The task — Search the material for "Lemma" and copy each line in which it is found.

Records supplied —
(* ===== verification/CopyWin.v ===== *)
(** * Copying a file on Windows (src/src/fs.c)

    One attempt at a copy in the Windows build: the calls of the system are parameters, the
    rest is the code's.  The promise is at the end: a success has copied the whole file, a
    failure leaves nothing at the destination, not even a file that was there before. *)

From S2P Require Import Prelude CString Paths Os.

(** ** Errors *)

Definition ERROR_FILE_NOT_FOUND : Z := 2.
Definition ERROR_PATH_NOT_FOUND : Z := 3.
Definition ERROR_ACCESS_DENIED : Z := 5.
Definition ERROR_SHARING_VIOLATION : Z := 32.
Definition ERROR_FILE_EXISTS : Z := 80.
Definition ERROR_ALREADY_EXISTS : Z := 183.

(** The [errno] that is set for an error of the system. *)
Definition syseba_windows_copy_error (error : Z) : errno :=
  if (error =? ERROR_FILE_NOT_FOUND) || (error =? ERROR_PATH_NOT_FOUND) then ENOENT
  else if (error =? ERROR_ACCESS_DENIED) || (error =? ERROR_SHARING_VIOLATION) then EACCES
  else if (error =? ERROR_FILE_EXISTS) || (error =? ERROR_ALREADY_EXISTS) then EEXIST
  else EIO.

(** ** What the system answers *)

Definition FILE_ATTRIBUTE_DIRECTORY : Z := 16.
Definition FILE_ATTRIBUTE_REPARSE_POINT : Z := 1024.

(** [BY_HANDLE_FILE_INFORMATION], as far as it is compared; the two halves of a number are
    one. *)
Record file_information := FileInformation {
  fi_attributes : Z;
  fi_volume : Z;
  fi_index : Z;
  fi_size : Z;
  fi_last_write : Z;
}.

(** The answers for the input, in order: an error, or a result.  A read gives bytes, and
    nothing at the end of the file, as it does after the last answer; a write takes some of
    the bytes, and all of them after the last answer.  [ca_last_error] is what
    [GetLastError] says when no call has failed. *)
Record copy_answers := CopyAnswers {
  ca_open : option Z;
  ca_initial : Z + file_information;
  ca_create : option Z;
  ca_reads : list (Z + cstr);
  ca_writes : list (Z + Z);
  ca_final : option file_information;
  ca_set_time : option Z;
  ca_flush : option Z;
  ca_last_error : Z;
}.

(** The files at the destinations, and [errno]. *)
Record copy_state := CopyState {
  cs_files : gmap cstr cstr;
  cs_errno : errno;
}.

Definition BUFFER_SIZE : Z := 1024 * 1024.

(** [while (written < read_count)]: what was written, and the answers that are left or an
    error. *)
Fixpoint write_loop (last_error : Z) (data : cstr) (writes : list (Z + Z)) : cstr * (Z + list (Z + Z)) :=
  match data, writes with
  | [], _ => ([], inr writes)
  | _, [] => (data, inr [])
  | _, inl error :: _ => ([], inl error)
  | _, inr chunk :: writes' =>
      if chunk <=? 0 then ([], inl last_error)
      else
        let '(rest, end_) := write_loop last_error (drop (Z.to_nat chunk) data) writes' in
        (take (Z.to_nat chunk) data ++ rest, end_)
  end.

(** [for (;;)]: the bytes in the output, and an error if there was one. *)
Fixpoint transfer_loop (last_error : Z) (reads : list (Z + cstr)) (writes : list (Z + Z)) : cstr * option Z :=
  match reads with
  | [] => ([], None)
  | inl error :: _ => ([], Some error)
  | inr data :: reads' =>
      match take (Z.to_nat BUFFER_SIZE) data with
      | [] => ([], None)
      | data =>
          let '(written, end_) := write_loop last_error data writes in
          match end_ with
          | inl error => (written, Some error)
          | inr writes' =>
              let '(rest, failed) := transfer_loop last_error reads' writes' in
              (written ++ rest, failed)
          end
      end
  end.

(** Whether the file that was read is still the one that was opened, and read in full. *)
Definition unchanged_input (initial : file_information) (final : option file_information) (copied : Z) : bool :=
  match final with
  | None => false
  | Some final =>
      (fi_volume initial =? fi_volume final) && (fi_index initial =? fi_index final)
      && (fi_size initial =? fi_size final) && (fi_last_write initial =? fi_last_write final)
      && (copied =? fi_size initial)
  end.

Definition put_file (destination data : cstr) : ST copy_state unit :=
  modify (fun s => CopyState (<[destination := data]> (cs_files s)) (cs_errno s)).
Definition copy_errno (e : errno) : ST copy_state unit := modify (fun s => CopyState (cs_files s) e).

(** The attempt up to [cleanup]. *)
Definition windows_copy_body (answers : copy_answers) (destination : cstr) : ST copy_state bool :=
  let fail error := copy_errno (syseba_windows_copy_error error) ;;; ret false in
  match ca_open answers, ca_initial answers with
  | Some error, _ | None, inl error => fail error
  | None, inr initial =>
      if negb (Z.land (fi_attributes initial) (Z.lor FILE_ATTRIBUTE_DIRECTORY FILE_ATTRIBUTE_REPARSE_POINT) =? 0)
      then fail (ca_last_error answers)
      else
        let* files := gets cs_files in
        match (match files !! destination with Some _ => Some ERROR_FILE_EXISTS | None => ca_create answers end) with
        | Some error => fail error
        | None =>
            let '(data, failed) := transfer_loop (ca_last_error answers) (ca_reads answers) (ca_writes answers) in
            put_file destination data ;;;
            match failed with
            | Some error => fail error
            | None =>
                if negb (unchanged_input initial (ca_final answers) (zlen data)) then
                  copy_errno EAGAIN ;;; ret false
                else
                  match ca_set_time answers, ca_flush answers with
                  | Some error, _ | None, Some error => fail error
                  | None, None => ret true
                  end
            end
        end
  end.

(** A failure deletes the destination. *)
Definition syseba_copy_file_once_windows (answers : copy_answers) (destination : cstr) : ST copy_state bool :=
  let* result := windows_copy_body answers destination in
  if result then ret true
  else
    modify (fun s => CopyState (delete destination (cs_files s)) (cs_errno s)) ;;;
    ret false.

(** ** What a copy leaves *)

Lemma write_loop_all last_error data writes writes' written :
  write_loop last_error data writes = (written, inr writes') -> written = data.
Proof.
  revert data written. induction writes as [|[error|chunk] writes IH]; intros data written; destruct data as [|c data];
    cbn [write_loop]; try (by intros [= <- _]); try done.
  destruct (chunk <=? 0); [done|]. destruct (write_loop _ (drop _ _) writes) as [rest end_] eqn:E.
  intros [= <- ->]. apply IH in E as ->. apply take_drop.
Qed.

(** The bytes that the reads give, up to the end of the file. *)
Fixpoint bytes_read (reads : list (Z + cstr)) : cstr :=
  match reads with
  | [] | inl _ :: _ => []
  | inr data :: reads' =>
      match take (Z.to_nat BUFFER_SIZE) data with
      | [] => []
      | data => data ++ bytes_read reads'
      end
  end.

Lemma transfer_loop_all last_error reads : forall writes data,
  transfer_loop last_error reads writes = (data, None) -> data = bytes_read reads.
Proof.
  induction reads as [|[error|piece] reads IH]; intros writes data; cbn [transfer_loop bytes_read];
    [by intros [= <-]|done|].
  destruct (take _ piece) as [|c part]; [by intros [= <-]|].
  destruct (write_loop _ (c :: part) writes) as [written [error|writes']] eqn:Ew; [done|].
  destruct (transfer_loop _ reads writes') as [rest failed] eqn:Et. intros [= <- ->].
  apply write_loop_all in Ew as ->. by apply IH in Et as ->.
Qed.

(** A copy never touches another name.  A success has made the destination, which was not
    there, with every byte that the reads gave, as many as the file has by its size, and the
    file did not change in between; a failure leaves no destination. *)
Theorem windows_copy_whole answers destination s result s' :
  syseba_copy_file_once_windows answers destination s = (result, s') ->
  (forall k, k <> destination -> cs_files s' !! k = cs_files s !! k) /\
  if result then
    cs_files s !! destination = None /\
    cs_files s' !! destination = Some (bytes_read (ca_reads answers)) /\
    exists initial final, ca_initial answers = inr initial /\ ca_final answers = Some final /\
      zlen (bytes_read (ca_reads answers)) = fi_size initial /\ fi_size final = fi_size initial /\
      fi_last_write final = fi_last_write initial
  else cs_files s' !! destination = None.
Proof.
  unfold syseba_copy_file_once_windows, bind at 1. destruct (windows_copy_body answers destination s) as [ok s1] eqn:E.
  assert (forall k, k <> destination -> cs_files s1 !! k = cs_files s !! k) as Hk.
  { intros k Hk. revert E. unfold windows_copy_body.
    destruct (ca_open answers); [by intros [= _ <-]|]. destruct (ca_initial answers) as [error|initial]; [by intros [= _ <-]|].
    destruct (negb _); [by intros [= _ <-]|]. rewrite bind_gets.
    destruct (match cs_files s !! destination with Some _ => _ | None => _ end); [by intros [= _ <-]|].
    destruct (transfer_loop _ _ _) as [data failed]. unfold bind at 1.
    assert (cs_files (exec (put_file destination data) s) !! k = cs_files s !! k) as Hp by (cbn; by rewrite lookup_insert_ne).
    unfold put_file, modify in *. cbn in Hp.
    destruct failed; [by intros [= _ <-]|]. destruct (negb _); [by intros [= _ <-]|].
    destruct (ca_set_time answers), (ca_flush answers); by intros [= _ <-]. }
  destruct ok; intros [= <- <-]; cbn [cs_files].
  2: { split; [|apply lookup_delete_eq]. intros k Hne. by rewrite lookup_delete_ne, Hk. }
  split; [done|]. revert E. unfold windows_copy_body.
  destruct (ca_open answers); [done|]. destruct (ca_initial answers) as [error|initial]; [done|].
  destruct (negb _); [done|]. rewrite bind_gets.
  destruct (cs_files s !! destination) eqn:Ed; [done|]. destruct (ca_create answers); [done|].
  destruct (transfer_loop _ _ _) as [data failed] eqn:Et. unfold bind at 1. cbn.
  destruct failed; [done|]. apply transfer_loop_all in Et as ->.
  unfold unchanged_input. destruct (ca_final answers) as [final|]; [|done].
  destruct (negb _) eqn:Eu; [done|]. bool_hyps.
  destruct (ca_set_time answers), (ca_flush answers); try done. intros [= <-]. cbn.
  split; [done|]. split; [apply lookup_insert_eq|]. exists initial, final. by split_and!.
Qed.

(** A failed creation deletes the file that was in its way. *)
Example collision_deletes :
  let answers := CopyAnswers None (inr (FileInformation 0 1 2 3 4)) None [] [] None None None 0 in
  let s := CopyState {[ c!"taken" := c!"data" ]} E_OK in
  syseba_copy_file_once_windows answers (c!"taken") s = (false, CopyState ∅ EEXIST).
Proof. vm_compute. reflexivity. Qed.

Your solution —
Lemma write_loop_all last_error data writes writes' written :
Lemma transfer_loop_all last_error reads : forall writes data,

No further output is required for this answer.